AIR, formerly code-named "Apollo," works hand-in-hand with with Flex, Adobe's framework for creating rich Internet applications. Together, "the masses would be able to create applications," senior product manager for Adobe AIR Louis Polanco told BetaNews.
Whereas before developers had to learn separate code languages to develop for both the Web and the desktop, Flex and AIR would make it possible for both environments to run on the same code base without much additional work from the developer.
"They don't have to learn desktop languages," Polanco said.
The two platforms allow developers to also tap into the vast array of applications within the Adobe portfolio, Adobe says. For example, the new version being released Monday supports PDF, allowing developers to easily add the technology into their programs.
AIR also supports SQLite databases, allowing developers to build data storage backends for their applications. Polanco added that Google is using the same technology in its Google Gears product, and the company was aligning itself with the search company to promote SQLite, and ensure continuity with other industry partners.
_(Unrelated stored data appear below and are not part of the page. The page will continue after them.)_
Lemma round_ge : d * (Z.pos mc * 2 ^ (ec - b)) <= n * 2 ^ (e - b) →
  fleb (S754_finite false mc ec) (binary_round_aux fprec femax false m e l) = true.
Proof.
  intros Hle. destruct (round_aux_make false m e l n d Hm Hrep Hprec) as (Hr & HM & HE & Hw).
  pose proof (exponent_ge Hle) as HEc. destruct mantissa_of_exact as [_ Hd]. pose proof (canonical_bounds _ _ _ Hc) as (Hec & Hmc & _).
  set (E := fe (Zdigits2 m + e)) in *. set (M := rne n (d * 2 ^ (E - e))) in *. rewrite Hr.
  destruct (decide (E <= 970 ∨ E = 971 ∧ M < 2 ^ 53)) as [Hfin|Hinf]; [|by rewrite make_infinite by done].
  destruct (make_finite false M E HM Hfin HE Hw) as [Hcan Hv]. apply fleb_fint; [done|done|]. rewrite Hv. cbn [sgn].
  unfold fint. cbn [f_mant f_exp]. destruct (Z.eq_dec ec E) as [->|Hne].
  - assert (HMge : Z.pos mc <= M).
    { assert (P : 0 < 2 ^ (E - e)) by (apply Z.pow_pos_nonneg; lia). apply rne_lower; [nia|].
      rewrite (pow_split b e E) in Hle by lia.
      assert (P2 : 0 < 2 ^ (e - b)) by (apply Z.pow_pos_nonneg; lia). apply (Z.mul_le_mono_pos_r _ _ _ P2). lia. }
    assert (0 < 2 ^ (E + 1074)) by (apply Z.pow_pos_nonneg; lia). nia.
  - destruct Hw as [|Hw]; [lia|]. apply Z.lt_le_incl, exponent_wins; lia.
Qed.
End Monotone.

Lemma make_number s M E : 0 <= M <= 2 ^ 53 → -1074 <= E → E = -1074 ∨ 2 ^ 52 <= M →
  canonical (make s M E) ∨ make s M E = S754_infinity s.
Proof.
  intros HM HE Hw. destruct (decide (E <= 970 ∨ E = 971 ∧ M < 2 ^ 53)) as [Hfin|Hinf].
  - left. by apply make_finite.
  - right. by apply make_infinite.
Qed.

(** ** Rounded values

    [r] is the rounding of the number [N / D], not negative, counted in units of [2^-1074]. *)
Definition rounds (r : float) (N D : Z) : Prop :=
  0 <= N ∧ 0 < D ∧ (canonical r ∨ r = S754_infinity false) ∧
  (forall c, canonical c → N <= D * fint c → canonical r ∧ 0 <= fint r <= fint c) ∧
  (forall c, canonical c → D * fint c <= N → fleb c r = true).

Lemma positive_form c : canonical c → 0 < fint c → exists mc ec, c = S754_finite false mc ec.
Proof.
  intros Hc Hp. destruct c as [s|s| |[] m e]; try done; [|by exists m, e]. pose proof (fint_sign _ _ _ Hc). cbn in *. lia.
Qed.

Lemma rounds_zero s D : 0 < D → rounds (S754_zero s) 0 D.
Proof.
  intros HD. unfold rounds. change (fint (S754_zero s)) with 0. split; [lia|]. split; [done|]. split; [by left|].
  split; intros c Hc Hle; [split; [done|]; nia|]. apply fleb_fint; [done|done|]. change (fint (S754_zero s)) with 0. nia.
Qed.

Lemma fleb_make c M E : canonical c → fint c <= 0 → 0 <= M <= 2 ^ 53 → -1074 <= E → E = -1074 ∨ 2 ^ 52 <= M →
  fleb c (make false M E) = true.
Proof.
  intros Hc Hn HM HE Hw. destruct (decide (E <= 970 ∨ E = 971 ∧ M < 2 ^ 53)) as [Hfin|Hinf].
  - destruct (make_finite false M E HM Hfin HE Hw) as [Hcan Hv]. apply fleb_fint; [done|done|]. rewrite Hv. cbn [sgn].
    assert (0 < 2 ^ (E + 1074)) by (apply Z.pow_pos_nonneg; lia). nia.
  - rewrite make_infinite by done. by destruct c as [| | |[]].
Qed.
Flex has been out for three years, however this release is much more feature heavy than its predecessors, with the biggest enhancement being the move by Adobe to promote Web technologies on the desktop.
Other enhancements include tighter integration with CS3, enabling developers to build UI elements in the suite and then port them over to Flex for use in the application. Additionally, productivity enhancements will speed the development process.
Adobe Flex group product marketing manager Dave Gruber told BetaNews that one company using the beta reported that they were able to make changes within applications created in the environment in "weeks instead of months."
Finally, the new version of Flex would also change the way applications are delivered, making for faster deployment. In previous versions, the framework would be delivered every time an application was downloaded. Now, only the application itself would be downloaded if the framework is present.
Gruber said the company would also open source the Flex framework under the Mozilla Public License following Monday's release. This would include the release of nightly builds, a bug reporting system, and the public release of a roadmap for the platform.
In that spirit, both Gruber and Polanco stressed that Flex and AIR would treat no programming language differently than its own. Polanco said no language "would be a second-class citizen," while Gruber added that Flex would provide "equally great support" for other non-Adobe platforms.